Add non graceful shutdown integration test

Pull Request Summary: “Add Non-Graceful Shutdown Integration Test”

Contributor: mowangdk Date: 2024-10-29

Type:

  • Feature: This PR introduces a new integration test for the Kubernetes volume management system, focusing specifically on the behavior of the system when a node goes out of service due to non-graceful shutdowns.

Purpose:

The integration test aims to validate the “node out of service detach” feature by ensuring that when a node is labeled as out-of-service (OOS) and experiences a non-graceful shutdown, all associated pods are terminated immediately and their volumes detached without waiting for the default timeout period.

Background:

  • Related Feature PR: #108486
  • Previous PR: #119478
  • This PR addresses the behavior of the volume attach/detach controller in scenarios where nodes become unavailable unexpectedly.

Changes Implemented:

  • New Test Functionality:

  • Implemented an integration test: TestPodTerminationWithNodeOOSDetach.

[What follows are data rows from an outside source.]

Definition vm_claim_range (begin end_ : Z) (i : option Z) : M vm (result unit) :=
  match i with
  | Some i => vm_claim_index begin end_ i
  | None =>
      found <- vm_find_index begin ;;
      match found with
      | None => ret (Err ERROR_NOT_FOUND)
      | Some i => vm_claim_index begin end_ i
      end
  end.

(** Run under the lock, as every exported function does on all its paths. *)
Definition locked {A} (m : M vm A) : M vm A :=
  VM_LOCK ;;; r <- m ;; VM_UNLOCK ;;; ret r.

(** The search of [vm_alloc_address]: the first free range, from the left or
    from the right, that is large enough. *)
Fixpoint alloc_scan (fuel : nat) (s : vm) (pages : Z) (high : bool) (cur : option Z) :
    option (option Z) :=
  match cur with
  | None => Some None
  | Some i =>
      match fuel with
      | O => None
      | S fuel =>
          if vmi_size (vmi s i) <? pages then
            alloc_scan fuel s pages high
              (if high then bt_prev i (vm_index_free s) else bt_next i (vm_index_free s))
          else Some (Some i)
      end
  end.

Definition vm_alloc_address (pages : Z) (high : bool) : M vm (result Z) :=
  locked (
    s <- get ;;
    let free := vm_index_free s in
    match alloc_scan (length (elements free)) s pages high
            (if high then bt_max free else bt_min free) with
    | None => halt OutOfFuel
    | Some None => ret (Err ERROR_NOT_IMPLEMENTED)
    | Some (Some i) =>
        let x := vmi s i in
        if vmi_size x =? pages then
          vm_use_index i pages ?;;
          ret (Ok (vmi_base x))
        else
          let start := if high then u64 (vmi_base x + PAGE_TO_ADDR (u64 (vmi_size x - pages)))
                       else vmi_base x in
          let end_ := u64 (start + PAGE_TO_ADDR pages) in
          vm_claim_range start end_ (Some i) ?;;
          ret (Ok start)
    end).

Definition vm_alloc_range (begin end_ : Z) : M vm (result unit) :=
  locked (vm_claim_range (PAGE_FLOOR begin) (PAGE_ROUNDUP end_) None).

Definition vm_free_address (vaddr : Z) : M vm (result unit) :=
  locked (
    found <- vm_find_index vaddr ;;
    match found with
    | Some i => vm_free_index i ;;; ret (Ok tt)
    | None => ret (Err ERROR_NOT_FOUND)
    end).

Definition vm_insert_range (begin end_ : Z) : M vm (result unit) :=
  locked (
    i <-? vm_insert_index begin (PAGE_COUNT (u64 (end_ - begin))) ;;
    ret (Ok tt)).
End vm_index.
Arguments vm Ob : clear implicits.

(** * The invariant and the pages of an address space *)

Definition lo (x : vm_index) : Z := vmi_base x.
Definition hi (x : vm_index) : Z := vmi_base x + 8192 * vmi_size x.
Definition inuse (x : vm_index) : bool := flag_set (vmi_flags x) VM_INDEX_FLAG_INUSE.
Definition range_ok (x : vm_index) : Prop :=
  1 ≤ vmi_size x ∧ 0 ≤ vmi_base x ∧ vmi_base x mod 8192 = 0 ∧ hi x < 2 ^ 64 ∧
  (vmi_flags x = VM_INDEX_FLAG_DEFAULT ∨ vmi_flags x = VM_INDEX_FLAG_INUSE).
Definition apart (x y : vm_index) : Prop := hi x ≤ lo y ∨ hi y ≤ lo x.

Section invariant.
Context {Ob : Type} `{ObjPool Ob}.
Implicit Types (s : vm Ob) (x y : vm_index).

Definition rng s (i : Z) : Prop := i ∈ elements (vm_ranges s).

Definition inv s : Prop :=
  bst (λ i, vmi_base (vmi s i)) (vm_ranges s) ∧
  (∀ i, rng s i → range_ok (vmi s i) ∧ op_live (vm_index_pool s) i) ∧
  (∀ i j, rng s i → rng s j → i ≠ j → apart (vmi s i) (vmi s j)) ∧
  NoDup (elements (vm_index_free s)) ∧
  (∀ i, i ∈ elements (vm_index_free s) ↔ rng s i ∧ inuse (vmi s i) = false) ∧
  op_inv (vm_index_pool s).

(** Page address [a] belongs to the address space and is in use ([b]) or
    free. *)
Definition status s (a : Z) (b : bool) : Prop :=
  ∃ i, rng s i ∧ lo (vmi s i) ≤ a < hi (vmi s i) ∧ inuse (vmi s i) = b.
Definition managed s (a : Z) : Prop := ∃ b, status s a b.

(** No live object of the record pool was freed. *)
Definition grown s s' : Prop :=
  ∀ d, op_live (vm_index_pool s) d → op_live (vm_index_pool s') d.

(** Some record holds exactly the used pages [begin .. end_). *)
Definition record_of s (begin end_ : Z) : Prop :=
  ∃ i, rng s i ∧ lo (vmi s i) = begin ∧ hi (vmi s i) = end_ ∧ inuse (vmi s i) = true.

(** Why an operation may stop: the pool of range records has no page. *)
Definition pool_stop (w : stop) : Prop := ∃ p, op_inv p ∧ op_alloc p = Stop w.

Lemma status_unique s a b b' : inv s → status s a b → status s a b' → b = b'.
Proof.
  intros (_&_&Hd&_) (i&Hi&Ha&<-) (j&Hj&Ha'&<-).
  destruct (decide (i = j)) as [->|Hne]; [done|].
  destruct (Hd i j Hi Hj Hne); lia.
Qed.

Lemma vmi_end_eq x : range_ok x → vmi_end x = hi x.
Proof.
  intros (?&?&_&Hh&_). unfold vmi_end, hi in *.
  rewrite PAGE_TO_ADDR_mul by lia. rewrite u64_small by lia. lia.
Qed.

Lemma vmi_insert s i x j :
  vmi (set_store (<[i := x]> (vmi_store s)) s) j = if decide (i = j) then x else vmi s j.
Proof.
  unfold vmi. simpl. case_decide as Hij; [subst; by rewrite lookup_insert_eq|].
  by rewrite lookup_insert_ne.
Qed.

Lemma find_ok s v :
  inv s → vm_lock s ≠ 0 →
  ∃ r, vm_find_index v s = Done r s ∧
    match r with
    | Some i => rng s i ∧ lo (vmi s i) ≤ v < hi (vmi s i)
    | None => ∀ i, rng s i → ¬ lo (vmi s i) ≤ v < hi (vmi s i)
    end.
Proof.
  intros (Hb&Hok&Hd&_) Hl. unfold vm_find_index, SPINLOCK_ASSERT_HELD, bind, get, assert_.
  rewrite (proj2 (Z.eqb_neq _ _) Hl). simpl. unfold ret. eexists. split; [done|].
  destruct (bt_find _ _ _) as [i|] eqn:Hf.
  - apply bt_find_Some in Hf as (Hi&Hc&Hm). split; [done|]. destruct (Hok i Hi) as [Hr _].
    rewrite vmi_end_eq in Hm by done. unfold lo. pose proof Hr as (?&_).
    apply orb_true_iff in Hm as [Hm|Hm]; zcmp; unfold hi in *; lia.
  - intros i Hi Hv. destruct (Hok i Hi) as [Hr _]. unfold lo in Hv.
    eapply bt_find_None in Hf; [| |exact Hi|apply Z.ltb_ge; lia].
    + apply orb_false_iff in Hf as [H1 H2]. rewrite vmi_end_eq in H2 by done. zcmp.
      rewrite (proj2 (Z.ltb_lt (vmi_base (vmi s i)) v)) in H2 by lia. zcmp. lia.
    + clear Hf Hi Hv Hr i. unfold bst in Hb.
      assert (∀ i, i ∈ elements (vm_ranges s) → rng s i) as Hsub by done. revert Hb Hsub.
      generalize (elements (vm_ranges s)). induction 1 as [|x l Hs IH Hx]; intros Hsub;
        constructor; [apply IH; set_solver|]. apply Forall_forall. intros y Hy Hc.
      rewrite Forall_forall in Hx. specialize (Hx y Hy). unfold key_lt in Hx. zcmp.
      rewrite vmi_end_eq by (apply Hok, Hsub; set_solver).
      destruct (Hd x y) as [Ha|Ha]; [apply Hsub; set_solver..| | |].
      * intros ->. lia.
      * unfold lo in Ha. split; [apply Z.ltb_ge; lia|]. apply orb_false_iff.
        split; [apply Z.eqb_neq; lia|]. apply andb_false_iff. right. apply Z.ltb_ge. lia.
      * destruct (Hok y) as [(?&_) _]; [apply Hsub; set_solver|]. unfold hi, lo in Ha. lia.
Qed.

(** * The steps of claiming a range *)

(** Shrinking a range gives up the pages at its end. *)
Lemma shrink_ok s i n :
  inv s → rng s i → 1 ≤ n ≤ vmi_size (vmi s i) →
  let s' := set_store (<[i := with_size n (vmi s i)]> (vmi_store s)) s in
  inv s' ∧ ∀ a b, status s' a b ↔
    status s a b ∧ ¬ lo (vmi s i) + 8192 * n ≤ a < hi (vmi s i).
Proof.
  intros (Hb&Hok&Hd&Hnd&Hfr&Hp) Hi Hn s'.
  assert (∀ j, vmi s' j = if decide (i = j) then with_size n (vmi s i) else vmi s j) as Hv
    by apply vmi_insert.
  assert (∀ j, vmi_base (vmi s' j) = vmi_base (vmi s j) ∧ inuse (vmi s' j) = inuse (vmi s j) ∧
    hi (vmi s' j) ≤ hi (vmi s j)) as Hsame.
  { intros j. rewrite Hv. case_decide as Hj; [subst|done]. unfold hi. simpl. split_and!; [done..|lia]. }
  split; [split_and!|].
  - eapply bst_ext; [|exact Hb]. intros j _. symmetry. apply Hsame.
  - intros j Hj. destruct (Hok j Hj) as [Hr Hlv]. split; [|done]. rewrite Hv.
    case_decide as Hij; [subst|done]. destruct Hr as (?&?&?&Hh&?). unfold range_ok, hi in *.
    split_and!; simpl; (done || lia).
  - intros j k Hj Hk Hne. specialize (Hd j k Hj Hk Hne). unfold apart, lo in *.
    destruct (Hsame j) as (->&_&?), (Hsame k) as (->&_&?). lia.
  - done.
  - intros j. change (elements (vm_index_free s')) with (elements (vm_index_free s)). rewrite (Hfr j). destruct (Hsame j) as (_&->&_). done.
  - done.
  - intros a b. split.
    + intros (j&Hj&Ha&<-). destruct (Hsame j) as (Hbj&Hu&Hh). unfold lo in Ha. rewrite Hbj in Ha.
      split; [exists j; split_and!; [done|unfold lo; lia..|done]|]. intros Hcut.
      rewrite Hv in Ha. case_decide as Hij.
      * subst j. unfold hi, lo in *. simpl in Ha. lia.
      * destruct (Hd i j Hi Hj Hij) as [Hx|Hx]; unfold lo in *; lia.
    + intros [(j&Hj&Ha&<-) Hcut]. destruct (Hsame j) as (Hbj&Hu&Hh). exists j.
      split; [done|]. rewrite Hu. split; [|done]. unfold lo. rewrite Hbj. split; [apply Ha|].
      rewrite Hv. case_decide as Hij; [subst j|lia]. unfold hi at 1. simpl. unfold lo in *. lia.
Qed.

(** Adding a free range that overlaps none. *)
Definition added (i base pages : Z) (s s' : vm Ob) : Prop :=
  inv s' ∧ vm_lock s' = vm_lock s ∧ rng s' i ∧
  vmi s' i = mk_index base pages VM_INDEX_FLAG_DEFAULT ∧
  (∀ j, rng s' j ↔ j = i ∨ rng s j) ∧ (∀ j, rng s j → j ≠ i ∧ vmi s' j = vmi s j) ∧
  (∀ a b, status s' a b ↔ status s a b ∨ (base ≤ a < base + 8192 * pages ∧ b = false)) ∧
  grown s s'.

Lemma insert_ok s base pages :
  let x := mk_index base pages VM_INDEX_FLAG_DEFAULT in
  inv s → vm_lock s ≠ 0 → range_ok x → (∀ i, rng s i → apart x (vmi s i)) →
  wp (vm_insert_index base pages)
    (λ r s', ∃ i, r = Ok i ∧ added i base pages s s') pool_stop s.
Proof.
  intros x Hinv Hl Hr Hap. destruct (find_ok s base Hinv Hl) as (r&Hf&Hfound).
  pose proof Hinv as (Hb&Hok&Hd&Hnd&Hfr&Hp).
  destruct r as [i|].
  { exfalso. destruct Hfound as [Hi Hv]. destruct (Hap i Hi) as [Hx|Hx];
      destruct Hr as (?&_); unfold hi, lo, x in *; simpl in *; lia. }
  unfold vm_insert_index. rewrite wp_bind. unfold SPINLOCK_ASSERT_HELD. rewrite !wp_bind, wp_get.
  rewrite (proj2 (Z.eqb_neq _ _) Hl). simpl. rewrite wp_ret, wp_bind.
  unfold wp at 1. rewrite Hf. rewrite wp_bind. simpl. rewrite wp_ret, wp_bind, wp_zoom.
  unfold wp at 1. destruct (op_alloc (vm_index_pool s)) as [i o|w] eqn:Hal; [|by exists (vm_index_pool s)].
  destruct (op_alloc_ok _ _ _ Hp Hal) as (Hp'&Hnew&Hlive).
  assert (¬ rng s i) as Hi by (intros Hi; apply Hnew, Hok, Hi).
  unfold write, insert_free, insert_range. autorewrite with wp. exists i. split; [done|].
  set (s' := set_trees _ _ _).
  assert (∀ j, vmi s' j = if decide (i = j) then x else vmi s j) as Hv
    by (intros j; apply (vmi_insert (set_pool o s))).
  assert (∀ j, rng s' j ↔ j = i ∨ rng s j) as Hrng by (intros j; apply elem_of_insert).
  assert (∀ j, rng s j → j ≠ i ∧ vmi s' j = vmi s j) as Hold.
  { intros j Hj. rewrite Hv. assert (i ≠ j) by congruence. by rewrite decide_False. }
  assert (vmi s' i = x) as Hvi by (rewrite Hv; by rewrite decide_True).
  assert (∀ a b, status s' a b ↔ status s a b ∨ (base ≤ a < base + 8192 * pages ∧ b = false)) as Hst.
  { intros a b. split.
    - intros (j&[->|Hj]%Hrng&Ha&<-).
      + right. rewrite Hvi in Ha |- *. by unfold lo, hi in Ha.
      + left. destruct (Hold j Hj) as [_ ->]. destruct (Hold j Hj) as [_ Hj']. rewrite Hj' in Ha.
        by exists j.
    - intros [(j&Hj&Ha&<-)|[Ha ->]].
      + exists j. destruct (Hold j Hj) as [_ ->]. split; [apply Hrng; by right|done].
      + exists i. rewrite Hvi. split; [apply Hrng; by left|done]. }
  split; [|split; [done|split; [by apply Hrng; left|]]].
  2:{ split_and!; try done. intros x' Hx. apply Hlive. by left. }
  split_and!; [| | | | |done].
  - (* the search tree *)
    assert (bst (λ j, vmi_base (vmi s' j)) (vm_ranges s)) as Hb'.
    { eapply bst_ext; [|exact Hb]. intros j Hj. simpl. by destruct (Hold j Hj) as [_ ->]. }
    assert (∀ j, j ∈ elements (vm_ranges s) → vmi_base (vmi s' j) ≠ vmi_base (vmi s' i)) as Hne.
    { intros j Hj Heq. destruct (Hold j Hj) as [_ Hj']. rewrite Hvi, Hj' in Heq.
      destruct (Hok j Hj) as [(?&_) _], Hr as (?&_).
      destruct (Hap j Hj); unfold hi, lo, x in *; simpl in *; lia. }
    pose proof (bst_insert (λ j, vmi_base (vmi s' j)) i (vm_ranges s) Hb' Hne) as Hbi.
    exact Hbi.
  - intros j [->|Hj]%Hrng.
    + rewrite Hvi. split; [done|]. apply Hlive. by right.
    + destruct (Hold j Hj) as [_ ->]. destruct (Hok j Hj). split; [done|]. apply Hlive. by left.
  - intros j k Hj%Hrng Hk%Hrng Hne. destruct Hj as [->|Hj], Hk as [->|Hk]; [done| | |].
    + rewrite Hvi. destruct (Hold k Hk) as [_ ->]. by apply Hap.
    + rewrite Hvi. destruct (Hold j Hj) as [_ ->]. destruct (Hap j Hj); [by right|by left].
    + destruct (Hold j Hj) as [_ ->], (Hold k Hk) as [_ ->]. by apply Hd.
  - apply NoDup_insert; [done|]. intros Hi'. apply Hi, Hfr, Hi'.
  - intros j. simpl. rewrite elem_of_insert. simpl. rewrite Hfr. split.
    + intros [->|[Hj Hu]]; [rewrite Hvi; by split; [apply Hrng; left|]|].
      destruct (Hold j Hj) as [_ ->]. split; [apply Hrng; by right|done].
    + intros [[->|Hj]%Hrng Hu]; [by left|]. right. destruct (Hold j Hj) as [_ Hj'].
      rewrite Hj' in Hu. done.
Qed.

  • The test sets up a simulated environment where it creates a node, a pod, and a persistent volume claim (PVC), enforcing conditions to observe the expected outcomes during a simulated failure.

  • When the node is tainted as out-of-service and a non-graceful termination is invoked, the test validates that the pod is forcefully deleted and the volume detached successfully.

  • Metrics Verification:

  • The test checks metrics related to pod deletion and volume detachment to confirm actions taken by the Kubernetes controllers when the node experiences an out-of-service state.

Code Changes:

  • Modified the integration test suite, including significant additions to:

  • test/integration/volume/attach_detach_test.go

  • Introduced new utility functions for waiting and verifying states related to pod and node conditions.

  • Adjustments in client creation to include the pod garbage collector (podgc), enhancing cleanup mechanisms for dangling resources.

Testing Outcomes:

  • The integration test has shown successful validation of immediate pod terminations and volume detachments, achieving the expected metrics post-events.

Additional Notes:

  • User-Facing Changes: There are no direct user-facing changes introduced by this PR.
  • This PR is currently marked as a work in progress (do-not-merge/work-in-progress) and requires further review and approval before it can be integrated into the main codebase.

Labels:

  • area/test
  • sig/storage
  • sig/testing
  • size/L
  • Priority: Needs triage and priority assignment.

This PR enhances the robustness of Kubernetes storage management by ensuring that failure scenarios are adequately tested, reinforcing the system’s resilience in face of unexpected node failures.